Despite the hopes and wishes of many good people, corruption is the ever-unsated addiction of big government. To govern is to engage in an endless struggle between aspiration and reality, and the amoral expediency of realpolitik always wins out in the end. Today, on Inauguration Day, that clash does not end. It continues.
I saw a room full of men with their hammers a-bleedin'
As we transition from Trump to Biden, I am reminded of the Japanese art of Kintsugi, whereby broken pottery is repaired in a manner that venerates the shards rather than hides the cracks and missing pieces. For some who practice this form of repair, precious metals are mixed into the fine powder used to mend the shattered pottery. As such, the broken and imperfect are highlighted rather than hidden.
I saw ten thousand talkers whose tongues were all broken
On this Inauguration Day, perhaps we begin to pick up the shattered pieces of our lives and of our nation. COVID. Partisanship. Racism. Hate. Glue back what we can. Fill in what's missing. To bind up the nation's wounds.

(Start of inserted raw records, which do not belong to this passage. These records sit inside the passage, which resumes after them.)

(** One pass of the loop body tells the controller to deauthorize the
    session's MAC when it turns the session from active to inactive, and
    nothing otherwise. *)
Lemma tickSession_actions now p w :
  let w1 := run (tickSession now p) w in
  addsActions (if sess_IsActive (sessionAt (store w) p)
                  && negb (sess_IsActive (sessionAt (store w1) p))
               then [NdsDeauth (MAC (sessionAt (store w) p))] else [])
    (trace w) (trace w1).
Proof.
  intro w1. subst w1.
  destruct (sess_IsActive (sessionAt (store w) p)) eqn:Hact.
  2:{ unfold tickSession. gorun. rewrite Hact. cbn [negb andb]. gorun. apply addsActions_refl. }
  cbn [andb].
  destruct (result (GetChild (ChildID (sessionAt (store w) p))) w) as [child|] eqn:Hchild.
  - rewrite (tickSession_active now p child w Hact Hchild).
    set (m := minutesSince now (sessionAt (store w) p)).
    destruct (accrue_store now p child m w (GetChild_own_id _ _ _ Hchild))
      as (_ & _ & _ & Hs & _ & _ & Ht).
    cbv zeta in *.
    set (wa := run (accrue now p child m) w) in *.
    assert (Hact' : sess_IsActive (sessionAt (store wa) p) = true).
    { rewrite Hs. destruct (0 <? m); [rewrite upd_same|]; assumption. }
    assert (Hmac : MAC (sessionAt (store wa) p) = MAC (sessionAt (store w) p)).
    { rewrite Hs. destruct (0 <? m); [rewrite upd_same|]; reflexivity. }
    pose proof (enforce_actions p child wa Hact') as He. cbv zeta in He.
    rewrite Hmac, Ht in He.
    destruct (sess_IsActive (sessionAt (store (run (enforce p child) wa)) p)); exact He.
  - unfold tickSession. gorun. rewrite Hact. cbn [negb]. gorun.
    rewrite result_GetChild in Hchild. rewrite Hchild.
    destruct (deauthSession_actions p "child_deleted" w) as (Ha & Hoff). cbv zeta in *.
    rewrite Hoff. exact Ha.
Qed.

Lemma tick_loop_actions now l : forall w,
  let w' := run (forRange l (tickSession now)) w in
  exists revoked,
    NoDup revoked
    /\ (forall p, In p revoked <->
                  In p l /\ sess_IsActive (sessionAt (store w) p) = true
                  /\ sess_IsActive (sessionAt (store w') p) = false)
    /\ addsActions (revocations (store w) revoked) (trace w) (trace w').
Proof.
  induction l as [|p rest IH]; intro w.
  - cbn [forRange]. rewrite run_ret. exists []. split; [constructor|]. split.
    + intro p. split; [intros []|intros ([] & _)].
    + apply addsActions_refl.
  - cbv zeta. rewrite forRange_cons.
    destruct (tickSession_step now p w) as (_ & _ & _ & Ss & Sother & _).
    pose proof (tickSession_actions now p w) as Sa.
    set (w1 := run (tickSession now p) w) in *.
    destruct (tick_loop_frame now rest w1) as (_ & _ & _ & Ls & Lother & _).
    destruct (IH w1) as (revoked & Hnd & Hiff & Ha).
    set (w' := run (forRange rest (tickSession now)) w1) in *. cbv zeta in *.
    assert (Hrev : revocations (store w1) revoked = revocations (store w) revoked).
    { unfold revocations. f_equal. apply map_ext. intro q. f_equal. apply Ss. }
    rewrite Hrev in Ha.
    pose proof (addsActions_trans _ _ _ _ _ Sa Ha) as Hall.
    destruct (sess_IsActive (sessionAt (store w) p)) eqn:Hact;
      [destruct (sess_IsActive (sessionAt (store w1) p)) eqn:Hact1|]; cbn [andb negb] in Hall.
    + (* still active after its own pass *)
      rewrite app_nil_r in Hall. exists revoked. split; [assumption|]. split; [|assumption].
      intro q. rewrite Hiff. split.
      * intros (Hq & Hq1 & Hq'). split; [now right|]. split; [now apply Ss|assumption].
      * intros ([<-|Hq] & Hqa & Hq').
        -- destruct (in_dec Nat.eq_dec p rest) as [Hin|Hnin]; [auto|].
           rewrite (Lother p Hnin) in Hq'. congruence.
        -- destruct (Nat.eq_dec q p) as [->|Hne]; [auto|].
           rewrite <- (Sother q Hne) in Hqa. auto.
    + (* revoked by its own pass *)
      exists (p :: revoked). split; [|split].
      * constructor; [|assumption]. intro Hin. apply Hiff in Hin as (_ & Hin & _). congruence.
      * intro q. cbn [In]. rewrite Hiff. split.
        -- intros [<-|(Hq & Hq1 & Hq')].
           ++ split; [now left|]. split; [assumption|].
              destruct (sess_IsActive (sessionAt (store w') p)) eqn:E; [|reflexivity].
              apply Ls in E. congruence.
           ++ split; [now right|]. split; [now apply Ss|assumption].
        -- intros ([<-|Hq] & Hqa & Hq'); [now left|].
           destruct (Nat.eq_dec q p) as [->|Hne]; [now left|]. right.
           rewrite <- (Sother q Hne) in Hqa. auto.
      * unfold revocations in *. cbn [map rev]. exact Hall.
    + (* not active to begin with *)
      rewrite app_nil_r in Hall. exists revoked. split; [assumption|]. split; [|assumption].
      intro q. rewrite Hiff. split.
      * intros (Hq & Hq1 & Hq'). split; [now right|]. split; [now apply Ss|assumption].
      * intros ([<-|Hq] & Hqa & Hq'); [congruence|].
        destruct (Nat.eq_dec q p) as [->|Hne]; [congruence|].
        rewrite <- (Sother q Hne) in Hqa. auto.
Qed.
(** A header scan over well-formed frequency lines raises nothing. *)
Lemma run_header_ok pre : forall s,
  Forall (fun i => is_marker i = false) pre ->
  Forall (fun i => frequency_line_ok i = true) pre ->
  data_flag s = false ->
  exists s', run total_rows s pre = (s', None).
Proof.
  induction pre as [|i pre IH]; intros s Hm Hfr Hf; [now eexists|].
  apply Forall_cons in Hm as [Hi Hm]. apply Forall_cons in Hfr as [Hfi Hfr].
  simpl. pose proof (step_header_ok s i Hi Hf Hfi) as Hok.
  destruct (step total_rows s i) as [s1|] eqn:E; [|discriminate].
  apply (step_header _ _ _ Hi Hf) in E as (_ & _ & _ & _ & Hd & _).
  now apply IH.
Qed.

(** The marker line writes the five remaining header lines and fixes
    [dataset_half]. *)
Lemma step_marker s i :
  is_marker i = true ->
  exists s',
    step total_rows s i = Ok s' /\
    out s' = out s ++
      [ "nRows=" +:+ Py.str_int (total_rows - (header_rows s + 1)) +:+ nl;
        "nColumns=" +:+ Py.str_int (Z.of_nat (length (Py.split i)) + 1 + 9) +:+ nl;
        "inDegrees=yes" +:+ nl; "endheader" +:+ nl; column_header_line ] /\
    header_rows s' = header_rows s + 1 /\ time s' = time s /\
    quant s' = quant s /\ data_flag s' = true /\
    frame_number s' = frame_number s /\
    dataset_half s' = Some ((total_rows - (header_rows s + 1)) `div` 2).
Proof.
  intros Hm. unfold step. rewrite Hm.
  rewrite scan_frequency_none by (now apply marker_not_frequency).
  simpl. eexists. split; [reflexivity|]. simpl.
  rewrite <- !app_assoc. repeat split.
Qed.

(** Whatever a turn of the loop does, what was written stays. *)
Lemma step_out_grows s i s' :
  step total_rows s i = Ok s' -> exists more, out s' = out s ++ more.
Proof.
  unfold step.
  destruct (scan_frequency _ i) as [s1|] eqn:E; [|discriminate]. simpl.
  apply scan_frequency_ok in E as (Ho & _). simpl in Ho.
  destruct (is_marker i).
  - intros [= <-]. simpl. rewrite Ho, <- !app_assoc. eauto.
  - destruct (negb (data_flag s1)).
    + intros [= <-]. simpl. rewrite Ho. exists []. now rewrite app_nil_r.
    + unfold write_data. destruct (dataset_half s1); [|discriminate].
      destruct (data_row _ _ _ _); [|discriminate]. simpl.
      intros [= <-]. simpl. rewrite Ho. eauto.
Qed.

Lemma run_out_grows lines : forall s s' e,
  run total_rows s lines = (s', e) -> exists more, out s' = out s ++ more.
Proof.
  induction lines as [|i lines IH]; intros s s' e Hrun; simpl in Hrun.
  - injection Hrun as <- <-. exists []. now rewrite app_nil_r.
  - destruct (step total_rows s i) as [s1|] eqn:E.
    + apply step_out_grows in E as [m1 E1]. apply IH in Hrun as [m2 E2].
      exists (m1 ++ m2). now rewrite E2, E1, app_assoc.
    + injection Hrun as <- <-. exists []. now rewrite app_nil_r.
Qed.

Lemma run_app l1 : forall s l2,
  run total_rows s (l1 ++ l2)
  = match run total_rows s l1 with
    | (s1, None) => run total_rows s1 l2
    | r => r
    end.
Proof.
  induction l1 as [|i l1 IH]; intros s l2; [reflexivity|]. simpl.
  destruct (step total_rows s i); [apply IH | reflexivity].
Qed.

(** A line that starts with [FREQUENCY] is no data row: its first token is
    no number. *)
Lemma data_row_not_frequency fn half t i text :
  data_row fn half t i = Ok text ->
  String.eqb (Py.slice_to 9 i) "FREQUENCY" = false.
Proof.
  intros H. destruct (String.eqb _ _) eqn:E; [exfalso | reflexivity].
  destruct i as [|a i]; [discriminate|]. simpl in E.
  destruct (Ascii.eqb_spec a "F") as [->|]; [clear E | discriminate].
  assert (Hs : exists w ws, Py.split (String "F" i) = String "F" w :: ws).
  { simpl. destruct (Py.starts_word i); [destruct (Py.split i)|]; eauto. }
  destruct Hs as (w & ws & Hs).
  unfold data_row in H. rewrite Hs in H.
  apply bind_ok in H as (d & Hd & _).
  unfold remap in Hd. apply bind_ok in Hd as (x & Hx & Hd).
  injection Hx as <-. apply bind_ok in Hd as (v & Hv & _).
  unfold pad in Hv. apply bind_ok in Hv as (y & Hy & _).
  unfold Py.float_of_str, Py.parse_float, Py.strip in Hy. simpl in Hy.
  destruct (Py.rstrip_ws w); discriminate Hy.
Qed.

(** A data line (after the marker) is converted with the current frame
    number and time, written, and the counters advance. *)
Lemma step_data s i s' half :
  is_marker i = false -> data_flag s = true -> dataset_half s = Some half ->
  step total_rows s i = Ok s' ->
  exists text,
    data_row (frame_number s) half (time s) i = Ok text /\
    out s' = out s ++ [text] /\ console s' = console s /\
    header_rows s' = header_rows s + 1 /\
    time s' = Py.fadd (time s) (quant s) /\ quant s' = quant s /\
    data_flag s' = true /\ frame_number s' = frame_number s + 1 /\
    dataset_half s' = Some half.
Proof.
  intros Hm Hf Hh. unfold step. rewrite Hm.
  destruct (scan_frequency _ i) as [s1|] eqn:E; [|discriminate]. simpl.
  pose proof E as E'.
  apply scan_frequency_ok in E as (Ho & Hc & Hr & Ht & Hd & Hn & Hdh & _).
  simpl in *. rewrite Hd, Hf. simpl.
  unfold write_data. rewrite Hdh, Hh, Hn, Ht.
  destruct (data_row _ _ _ i) as [text|] eqn:Er; [|discriminate]. simpl.
  intros [= <-]. simpl.
  rewrite (scan_frequency_none _ _ (data_row_not_frequency _ _ _ _ _ Er)) in E'.
  injection E' as <-. simpl. exists text. rewrite Hf. repeat split.
  exact Hh.
Qed.

Lemma clock_from_step t q k :
  clock_from (Py.fadd t q) q k = clock_from t q (S k).
Proof.
  unfold clock_from. symmetry.
  exact (Nat.iter_succ_r k (fun t => Py.fadd t q) t).
Qed.

(** The data rows: one line is written per row, the [k]-th with frame
    number and time advanced [k] times. *)
Lemma run_data post : forall s s' half,
  Forall (fun i => is_marker i = false) post ->
  data_flag s = true -> dataset_half s = Some half ->
  run total_rows s post = (s', None) ->
  exists rows,
    out s' = out s ++ rows /\ length rows = length post /\
    forall (k : nat) line,
      post !! k = Some line ->
      exists text,
        data_row (frame_number s + Z.of_nat k) half
                 (clock_from (time s) (quant s) k) line = Ok text
        /\ rows !! k = Some text.
Proof.
  induction post as [|i post IH]; intros s s' half Hpost Hf Hh Hrun.
  - injection Hrun as <-. exists []. rewrite app_nil_r.
    repeat split. intros k line Hk. discriminate Hk.
  - apply Forall_cons in Hpost as [Hi Hpost]. simpl in Hrun.
    destruct (step total_rows s i) as [s1|] eqn:E; [|discriminate].
    apply (step_data _ _ _ half Hi Hf Hh) in E
      as (text & Hrow & Ho & _ & _ & Ht & Hq & Hd & Hn & Hdh).
    destruct (IH s1 s' half Hpost Hd Hdh Hrun) as (rows & Ho' & Hlen & Hrows).
    exists (text :: rows). repeat split.
    + rewrite Ho', Ho, <- app_assoc. reflexivity.
    + simpl. now rewrite Hlen.
    + intros [|k] line Hk.
      * injection Hk as <-. exists text. rewrite Z.add_0_r. now split.
      * simpl in Hk. destruct (Hrows k line Hk) as (tx & Htx & Hlk).
        exists tx. split; [|exact Hlk].
        rewrite Hn, Ht, Hq, clock_from_step in Htx.
        now replace (frame_number s + Z.of_nat (S k))
          with (frame_number s + 1 + Z.of_nat k) by lia.
Qed.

I saw guns and sharp swords in the hands of young children
In December 2016, Bob Dylan was awarded the Nobel Prize in Literature, and at the ceremony, Patti Smith rendered a perfectly imperfect rendition of "A Hard Rain's A-gonna Fall." A song penned in 1962 whose lyrics still fall upon us, in 2021, like a hard rain.
Patti Smith's preternatural performance seizes the moment. She stops. She falters. Sorry. Can we start that section again? I'm so nervous. In Smith's pause, we surrender to the truth that when trying to get things right, we don't always achieve perfection. We may be overwhelmed. Still, it is in such a momentary failure that we realize our humanity. In the hard rain, we stand drenched and shivering. From here, we may yet emerge with grace and dignity. Or not.